In 1999, Disney produced a version with Victor Garber as Oliver Warbucks, Kathy Bates as Miss Hannigan, Alan Cumming (Boris in GoldenEye, Spy Kids, X-2) as Rooster, Kristin Chenoweth as Lily, and Audra McDonald (Broadway star and Madame Garderobe in the live-action Beauty and the Beast movie) as Grace Farrell. This version cut several songs and included NYC (which featured an appearance by Andrea McArdle, who originated the role of Annie on Broadway in 1977) and Something Missing. It keeps the Christmas timeline and the imposters never make it out the door with Annie. I am aware that there was another update made in 2014, but I haven’t seen the film and not keen, especially if it doesn’t keep the songs. In terms of the Disney productions of some musicals; I would personally rank them Cinderella, Annie, Music Man. Music Man is not a favorite show anyways, and Cinderella is happier.

Up Next: A more modern classic, Grease

(Anyone else think Queenie Goldstein looks like Lily St. Regis?)

“We know that when good fortune favors two such men, it stands to reason we deserve it too!”

Fiddler on the Roof

One of those iconic musicals that most everyone has probably heard of. The soundtrack is fun (yes, that is the John Williams listed as the orchestrator; no, he did not compose the music). My high school did this musical the year before I entered. And the community theatre performed it fairly recently; my family went to see the performance because we knew the leading man. The story is set in the early twentieth century in Russia. We begin with a silhouetted fiddler playing on a roof. The story is narrated by Tevye, a Jewish peasant. He remarks that we are all like fiddlers on a roof, trying to scratch out a tune, without breaking our necks (when the high school did its production, they brought in a younger violinist; very good and easier to put on a set). The Jewish community in Anatevka is full of Traditions; each person in the family has a role to play; they know who they are and what God expects of them. The fathers are head of the house, mothers keep the house, sons learn a trade, and daughters learn from their mothers and will marry whomever their fathers decide. We also get a glimpse of their larger world; the Rabbi asks that God bless and keeps the Tsar far from them and the Jews don’t bother the Christians that live next to them and so far, the Christians don’t bother them.

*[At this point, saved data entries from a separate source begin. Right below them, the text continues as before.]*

(* ===== verification/SessionProps.v ===== *)
(** * Session snapshots: what survives a restart

    [restored] says what is left of a saved layout after it has been restored and
    saved again; [build_spec] shows that the rebuilt split tree has exactly the
    saved divisions over fresh panes and that the panes hold the saved tabs. *)

From Stdlib Require Import Ascii.
From S2P Require Import Prelude F64 SplitTree SplitTreeSpec SplitTreeRefine SplitTreeMerge SplitTreeProps RustStr RemoteConfig Workspace Surfaces Notebook Window WindowTabs WindowOk WindowProps WindowLife WindowClaims Session.
Open Scope string_scope.
Open Scope list_scope.

(** ** Sizes of a saved layout *)

Fixpoint snap_leaves (s : LayoutSnapshot) : nat :=
  match s with SingleSnap _ => 1 | SplitSnap _ _ a b => snap_leaves a + snap_leaves b end.
Fixpoint snap_tabs (s : LayoutSnapshot) : nat :=
  match s with
  | SingleSnap l => length l `max` 1
  | SplitSnap _ _ a b => snap_tabs a + snap_tabs b
  end.
Fixpoint snap_nodes (s : LayoutSnapshot) : nat :=
  match s with SingleSnap _ => 1 | SplitSnap _ _ a b => snap_nodes a + snap_nodes b + 1 end.
(** The node identifiers that rebuilding uses up: each merge renumbers. *)
Fixpoint snap_ids (s : LayoutSnapshot) : Z :=
  match s with
  | SingleSnap _ => 1
  | SplitSnap _ _ a b =>
      (snap_ids a `max` snap_ids b + Z.of_nat (snap_nodes a) + Z.of_nat (snap_nodes b) + 1)%Z
  end.

(** ** What is left of a layout after restoring it *)

Definition restored_kind (t : PaneTabSnapshot) : string :=
  if is_browser t then "browser" else "terminal".
Definition restored_url (t : PaneTabSnapshot) : option string :=
  if is_browser t then Some (default "" (snap_url t)) else None.
(** The first tab keeps its kind and address only. *)
Definition first_restored (t : PaneTabSnapshot) : PaneTabSnapshot :=
  mkTabSnap None None None (Some (restored_kind t)) (restored_url t).
(** The others keep their title, terminals their directory too. *)
Definition rest_restored (t : PaneTabSnapshot) : PaneTabSnapshot :=
  mkTabSnap (if is_browser t then None else snap_working_directory t)
    (match snap_title t with Some "" => None | x => x end) None
    (Some (restored_kind t)) (restored_url t).

Fixpoint restored (s : LayoutSnapshot) : LayoutSnapshot :=
  match s with
  | SingleSnap [] => SingleSnap [mkTabSnap None None None (Some "terminal") None]
  | SingleSnap (t :: ts) => SingleSnap (first_restored t :: (rest_restored <$> ts))
  | SplitSnap o r a b =>
      SplitSnap (orientation_name (snap_orientation o)) r (restored a) (restored b)
  end.

(** The layout of a snapshot, its panes numbered from [pc] on. *)
Fixpoint number (pc : Z) (s : LayoutSnapshot) : layout :=
  match s with
  | SingleSnap _ => SplitTreeSpec.Pane pc
  | SplitSnap o r a b =>
      Div (snap_orientation o) r (number pc a) (number (pc + Z.of_nat (snap_leaves a)) b)
  end.

Lemma number_panes s pc p :
  p ∈ lay_panes (number pc s) <-> (pc <= p < pc + Z.of_nat (snap_leaves s))%Z.
Proof.
  revert pc. induction s as [l|o r a IHa b IHb]; intros pc; simpl.
  - rewrite list_elem_of_singleton. lia.
  - rewrite elem_of_app, IHa, IHb. lia.
Qed.

Lemma number_head s pc : head (lay_panes (number pc s)) = Some pc.
Proof.
  revert pc. induction s as [l|o r a IHa b IHb]; intros pc; simpl; [done|].
  specialize (IHa pc). by destruct (lay_panes (number pc a)).
Qed.

(** ** Snapshots follow the layout *)

Section readers.
Context (sb : SurfaceId -> option string) (url : BrowserPanelId -> option string).

Fixpoint lay_snapshot (panes : gmap Z Pane) (l : layout) : LayoutSnapshot :=
  match l with
  | SplitTreeSpec.Pane p => pane_snapshot sb url panes p
  | Div o r a b => SplitSnap (orientation_name o) r (lay_snapshot panes a) (lay_snapshot panes b)
  end.

Lemma snapshot_layout_node_spec m panes lt : forall fuel,
  reprs m lt -> height lt <= fuel ->
  snapshot_layout_node sb url fuel m (rid lt) panes = lay_snapshot panes (erase lt).
Proof.
  induction lt as [n p|n o r a IHa b IHb]; intros [|fuel] Hr Hh; simpl in *; try lia.
  - by rewrite Hr.
  - destruct Hr as (-> & Ha & Hb). rewrite IHa, IHb by (done || lia). done.
Qed.

Lemma snapshot_layout_rep t lt panes :
  rep t lt -> snapshot_layout sb url t panes = lay_snapshot panes (erase lt).
Proof.
  intros Hrep. unfold snapshot_layout. rewrite (rep_root _ _ Hrep).
  apply snapshot_layout_node_spec; [apply Hrep|]. unfold fuel_of.
  pose proof (rep_size _ _ Hrep). lia.
Qed.

Lemma lay_snapshot_ext m m' l :
  (forall p, p ∈ lay_panes l -> m !! p = m' !! p) -> lay_snapshot m l = lay_snapshot m' l.
Proof.
  induction l as [p|o r a IHa b IHb]; simpl; intros H.
  - unfold pane_snapshot. by rewrite H by set_solver.
  - rewrite IHa, IHb by set_solver. done.
Qed.
End readers.
(** A bare command. *)
Lemma request_bare cmd c wd :
  command_of cmd = Some c -> request cmd wd = answered (run_command c "" wd).
Proof.
  intros Hc. destruct (cmd_word_spec cmd (command_words _ _ Hc)) as (Ha & Hs & Hn & Ht & Hg).
  rewrite request_eq by done. rewrite from_utf8_lossy_valid by (by apply valid_ascii).
  unfold trim. specialize (Hg ""). rewrite str_app_nil_r in Hg. rewrite Hg, Ht.
  unfold Socket.handle_command, splitn2. by rewrite split_once_None, Hc.
Qed.

(** A command with a text. *)
Lemma request_args cmd c args wd :
  command_of cmd = Some c -> plain args = true ->
  request (cmd +:+ String " " args) wd = answered (run_command c args wd).
Proof.
  intros Hc (Hv & Han & Hat & Hne)%plain_spec.
  destruct (cmd_word_spec cmd (command_words _ _ Hc)) as (Ha & Hs & Hn & Ht & Hg).
  rewrite request_eq by (rewrite has_byte_app, Hn; done).
  rewrite from_utf8_lossy_valid by (rewrite valid_utf8_ascii_app by done; change (String " " args) with (" " +:+ args); by rewrite valid_utf8_ascii_app).
  unfold trim. rewrite Hg, trim_end_word by done.
  unfold Socket.handle_command, splitn2. by rewrite split_once_app, Hc.
Qed.

Lemma plain_uint n : plain (show_uint n) = true.
Proof.
  unfold plain. rewrite (valid_ascii _ (show_uint_ascii n)), show_uint_no_byte by done.
  pose proof (trim_end_digits "" n) as H. simpl in H. rewrite H, String.eqb_refl.
  simpl. apply negb_true_iff, String.eqb_neq, show_uint_nonempty.
Qed.
Lemma plain_after p s : plain p = true -> plain s = true -> plain (p +:+ String " " s) = true.
Proof.
  intros (Hv & Hn & _ & _)%plain_spec (Hv' & Hn' & Ht & Hne)%plain_spec. unfold plain.
  rewrite valid_utf8_app, has_byte_app, Hn; [|done|change (String " " s) with (" " +:+ s); by rewrite valid_utf8_ascii_app].
  rewrite trim_end_word, String.eqb_refl by done. simpl. rewrite Hn'. by destruct p.
Qed.

Definition u32 (n : Z) : Prop := (0 <= n <= u32_max)%Z.

Lemma arg_uint n : u32 n -> parse_u32_arg (show_uint n) = Some n.
Proof. intros H. unfold parse_u32_arg. rewrite trim_show_uint. by apply parse_show_uint. Qed.

(** Identifiers, alone and before a text. *)
Lemma request_uint cmd c id wd :
  command_of cmd = Some c -> request (cmd_id cmd id) wd = answered (run_command c (show_uint id) wd).
Proof.
  intros Hc. unfold cmd_id. change (" " +:+ show_uint id) with (String " " (show_uint id)).
  by rewrite (request_args cmd c) by (done || apply plain_uint).
Qed.
Lemma request_id cmd c id name k wd :
  command_of cmd = Some c -> u32 id ->
  (forall args, run_command c args wd = with_id name args wd k) ->
  request (cmd_id cmd id) wd = answered (k id).
Proof.
  intros Hc Hid Hk. rewrite (request_uint cmd c), Hk by done. unfold with_id. by rewrite arg_uint.
Qed.
Lemma request_id_rest cmd c id text usage name k wd :
  command_of cmd = Some c -> u32 id -> plain text = true ->
  (forall args, run_command c args wd = with_id_rest usage name args wd k) ->
  request (cmd_id cmd id +:+ " " +:+ text) wd = answered (k id text).
Proof.
  intros Hc Hid Ht Hk. unfold cmd_id. rewrite !str_app_assoc.
  change (" " +:+ show_uint id +:+ " " +:+ text)
    with (String " " (show_uint id +:+ String " " text)).
  rewrite (request_args cmd c) by (done || by apply plain_after; [apply plain_uint|]).
  rewrite Hk. unfold with_id_rest, splitn2.
  rewrite split_once_app by (by apply show_uint_no_byte). by rewrite arg_uint.
Qed.

(** The answer to an operation that may not find its target. *)
Definition found (msg : string) (r : bool * AppWindow NB) wd : option (string * World NB) :=
  Some (if r.1 then "OK" else msg, with_win r.2 wd).

(** The answer to a request for what may not be there. *)
Definition or_error {A} (msg : string) (x : option A) (say : A -> string) wd : option (string * World NB) :=
  reply (match x with Some x => say x | None => msg end) wd.

(** The new remote workspace, or the error. *)
Definition connected (r : option WorkspaceId * AppWindow NB) wd : option (string * World NB) :=
  reply (match r.1 with Some id => "OK " +:+ show_uint id | None => "ERROR: failed to create remote workspace" end)
    (with_win r.2 wd).
Lemma tunnels_fill tid t key e c ep retry b :
  tunnels_ok b -> tasks b !! tid = Some t -> t_pc t = Started c ep -> t_key t = key ->
  entries b !! key = Some e -> tunnel e = None ->
  tunnels_ok (goto tid (Waiting c) retry (put_tunnel key e (Some c) (Some ep) b)).
Proof.
  intros [H1 H2 H3 H4 H5 H6 H7] Ht Hpc Hkey He Hnone. unfold put_tunnel. rewrite Hnone. simpl close_tunnel.
  set (b' := set_entries _ b). assert (tasks b' !! tid = Some t) as Ht' by done.
  assert (c ∈ open_tunnels b) as Hc by eauto.
  assert (c < next_tunnel b) as Hn by (eapply H4; [exact Ht|by rewrite Hpc]).
  assert (forall k e', entries b !! k = Some e' -> tunnel e' <> Some c) as Hnc.
  { intros k e' Hk Hd. destruct (H2 k e' c Hk Hd) as (_ & _ & D). specialize (D tid t Ht).
    rewrite Hpc in D. by destruct (D eq_refl). }
  split.
  - intros d Hd. destruct (decide (d = c)) as [->|Hdc].
    { left. exists key. eexists. by split; [apply lookup_insert_eq|]. }
    destruct (H1 d Hd) as [(k & e' & Hk & Hd')|Hown].
    + left. exists k, e'. simpl. rewrite lookup_insert_ne; [done|]. intros ->. congruence.
    + right. eapply goto_owner; [exact Ht'|rewrite Hpc; simpl; congruence|done].
  - intros k e' d Hk Hd. cbn [entries goto set_tasks set_entries b'] in Hk.
    destruct (decide (k = key)) as [->|Hkk].
    + rewrite lookup_insert_eq in Hk. injection Hk as <-. injection Hd as <-. split_and!; try done. intros i u Hu Hm. goto_inv Ht'; [done|].
      exfalso. assert (i = tid); [|done]. eapply H5; [exact Hu|exact Ht|exact Hm|by rewrite Hpc].
    + rewrite lookup_insert_ne in Hk by done. destruct (H2 k e' d Hk Hd) as (D1 & D2 & D3).
      split_and!; try done. intros i u Hu Hm.
      goto_inv Ht'; [|eauto]. simplify_eq/=. by pose proof (Hnc _ _ Hk).
  - intros i u d ep' Hu Hpcu. goto_inv Ht'; [done|eauto].
  - intros i u d Hu Hm. goto_inv Ht'; simplify_eq/=; eauto.
  - intros i j u v d Hu Hv Hdu Hdv. goto_inv Ht'; simplify_eq/=; eauto.
    + eapply H5; [exact Hu|exact Ht|done|by rewrite Hpc].
    + eapply H5; [exact Ht|exact Hv|by rewrite Hpc|done].
  - intros k k' e1 e2 d Hk Hk' Hd Hd'. simpl in *.
    destruct (decide (k = key)) as [->|], (decide (k' = key)) as [->|]; simplify_map_eq/=; eauto;
      exfalso; eapply Hnc; eauto.
  - intros k e' Hk. simpl in Hk. destruct (decide (k = key)) as [->|]; simplify_map_eq/=; [done|eauto].
Qed.

Lemma tunnels_publish tid t key e c ep retry b :
  tunnels_ok b -> tasks b !! tid = Some t -> t_pc t = Started c ep -> t_key t = key ->
  entries b !! key = Some e ->
  tunnels_ok (goto tid (Waiting c) retry (put_tunnel key e (Some c) (Some ep) b)).
Proof.
  intros Hok Ht Hpc Hkey He. set (e1 := mkEntry (subscriber_count e) None None None (callbacks e) (task e)).
  assert (tunnels_ok (goto tid (Waiting c) retry
            (put_tunnel key e1 (Some c) (Some ep) (put_tunnel key e None None b)))) as H.
  { apply tunnels_fill with t; try done; [by apply tunnels_clear|by rewrite put_tasks|].
    rewrite put_entries. apply lookup_insert_eq. }
  revert H. apply tunnels_ext; simpl; rewrite ?put_entries, ?put_tasks, ?put_open, ?put_next; try done.
  - by rewrite insert_insert_eq.
Qed.

Lemma run_tunnels tid ev b b' : run tid ev b = Some b' -> tunnels_ok b -> tunnels_ok b'.
Proof.
  unfold run. intros H Hok. destruct (tasks b !! tid) as [t|] eqn:Ht; [|done]. simpl in H.
  assert (forall cbs s b1, tunnels_ok b1 -> tunnels_ok (notify cbs s b1)) as Hnot by (intros ???; by apply tunnels_ext).
  assert (forall c b1, tunnels_ok b1 -> tunnels_ok (shut_client c b1)) as Hshut by (intros ??; by apply tunnels_ext).
  destruct (t_pc t) eqn:Hpc, ev; try done; cbn [at_await] in H; rewrite ?andb_true_r, ?andb_false_r in H; try done;
    try unabort H;
    try (destruct (entries b !! t_key t) as [e|] eqn:He); simplify_eq;
    try (apply tunnels_finish; by auto);
    try (eapply tunnels_move; [by auto|exact Ht|rewrite ?Hpc; simpl; tauto..]);
    try (eapply tunnels_leave; [done|exact Ht|by rewrite Hpc|done]); try (by eapply tunnels_start).
  - apply (tunnels_ext (goto tid (Waiting c) (t_retry t) (put_tunnel (t_key t) e (Some c) (Some ep) b)));
      [done..|]. by apply tunnels_publish with t.
  - apply tunnels_move with t; [by apply Hnot, tunnels_clear| |by rewrite Hpc; right|done|by rewrite Hpc].
    simpl. by rewrite close_tasks.
Qed.

(** A change that only adds or removes what has no tunnel. *)
Lemma tunnels_shape b b' :
  open_tunnels b' = open_tunnels b -> next_tunnel b' = next_tunnel b ->
  (forall k e', entries b' !! k = Some e' -> (tunnel e' = None /\ endpoint e' = None) \/
     exists e, entries b !! k = Some e /\ tunnel e' = tunnel e /\ endpoint e' = endpoint e) ->
  (forall k e c, entries b !! k = Some e -> tunnel e = Some c ->
     exists e', entries b' !! k = Some e' /\ tunnel e' = Some c) ->
  (forall i u', tasks b' !! i = Some u' -> mentions (t_pc u') = None \/
     exists u, tasks b !! i = Some u /\ t_key u' = t_key u /\ t_pc u' = t_pc u) ->
  (forall i u, tasks b !! i = Some u -> exists u', tasks b' !! i = Some u' /\ t_pc u' = t_pc u) ->
  tunnels_ok b -> tunnels_ok b'.
Proof.
  intros Eo En He' He Ht' Ht [H1 H2 H3 H4 H5 H6 H7].
  assert (forall k e' c, entries b' !! k = Some e' -> tunnel e' = Some c ->
            exists e, entries b !! k = Some e /\ tunnel e = Some c) as Hback.
  { intros k e' c Hk Hc. destruct (He' k e' Hk) as [[]|(e & D1 & D2 & D3)]; [congruence|].
    exists e. by rewrite <- D2. }
  assert (forall i u' c, tasks b' !! i = Some u' -> mentions (t_pc u') = Some c ->
            exists u, tasks b !! i = Some u /\ t_key u' = t_key u /\ t_pc u' = t_pc u) as Htb.
  { intros i u' c Hu Hm. destruct (Ht' i u' Hu) as [|]; [congruence|done]. }
  split; rewrite ?Eo, ?En.
  - intros c Hc. destruct (H1 c Hc) as [(k & e & Hk & Hd)|(i & u & Hu & Ho)].
    + left. destruct (He k e c Hk Hd) as (e' & ? & ?). by exists k, e'.
    + right. destruct (Ht i u Hu) as (u' & Hu' & Hp). exists i, u'. by rewrite Hp.
  - intros k e' c Hk Hc. destruct (Hback k e' c Hk Hc) as (e & Hke & Hce).
    destruct (H2 k e c Hke Hce) as (D1 & D2 & D3). split_and!; try done.
    intros i u' Hu Hm. destruct (Htb i u' c Hu Hm) as (u & E1 & -> & E3). rewrite E3 in *. eauto.
  - intros i u' c ep Hu Hp. destruct (Htb i u' c Hu) as (u & E1 & E2 & E3); [by rewrite Hp|].
    rewrite E3 in Hp. eauto.
  - intros i u' c Hu Hm. destruct (Htb i u' c Hu Hm) as (u & E1 & E2 & E3). rewrite E3 in Hm. eauto.
  - intros i j u' v' c Hu Hv Hm Hm'. destruct (Htb i u' c Hu Hm) as (u & E1 & E2 & E3).
    destruct (Htb j v' c Hv Hm') as (v & F1 & F2 & F3). rewrite E3 in Hm. rewrite F3 in Hm'. eauto.
  - intros k k' e1 e2 c Hk Hk' Hc Hc'. destruct (Hback k e1 c Hk Hc) as (? & ? & ?).
    destruct (Hback k' e2 c Hk' Hc') as (? & ? & ?). eauto.
  - intros k e' Hk. destruct (He' k e' Hk) as [[-> ->]|(e & D1 & -> & ->)]; [|eauto].
    by split; intros [].
Qed.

tevyeAt Tevye’s home, Yente the matchmaker visits with a match for the eldest daughter, Tzeitel. Tzeitel’s next younger sisters Hodel and Chava are eager for Tzeitel to marry so they may marry next. But Tzeitel points out the consequences of Matchmaker. They are poor girls with no dowry, they’ll be lucky for any man, not necessarily the perfect match. Tevye arrives home, tired from working and ponders If I Were a Rich Man (and everyone knows the dance for that!)

Changes are coming to Anatevka; a student from Kiev has arrived, Perchik, on top of news of Jews being evicted from their village. Perchik arranges to teach Tevye’s children, in exchange for room and food and accompanies Tevye home for the Sabbath. The tailor, Motel, a childhood friend of Tzeitel’s, also joins in the Sabbath. As the family prepares, Tevye’s wife, Golde, urges her husband to speak to the butcher, Lazar Wolf, who is interested in marrying Tzeitel. Meanwhile, Tzeitel argues with Motel; he needs to ask her father for her hand now, before an arrangement is made with Lazar Wolf; the young couple are in love. Motel is frightened by Tevye and remains silent during the Sabbath prayer.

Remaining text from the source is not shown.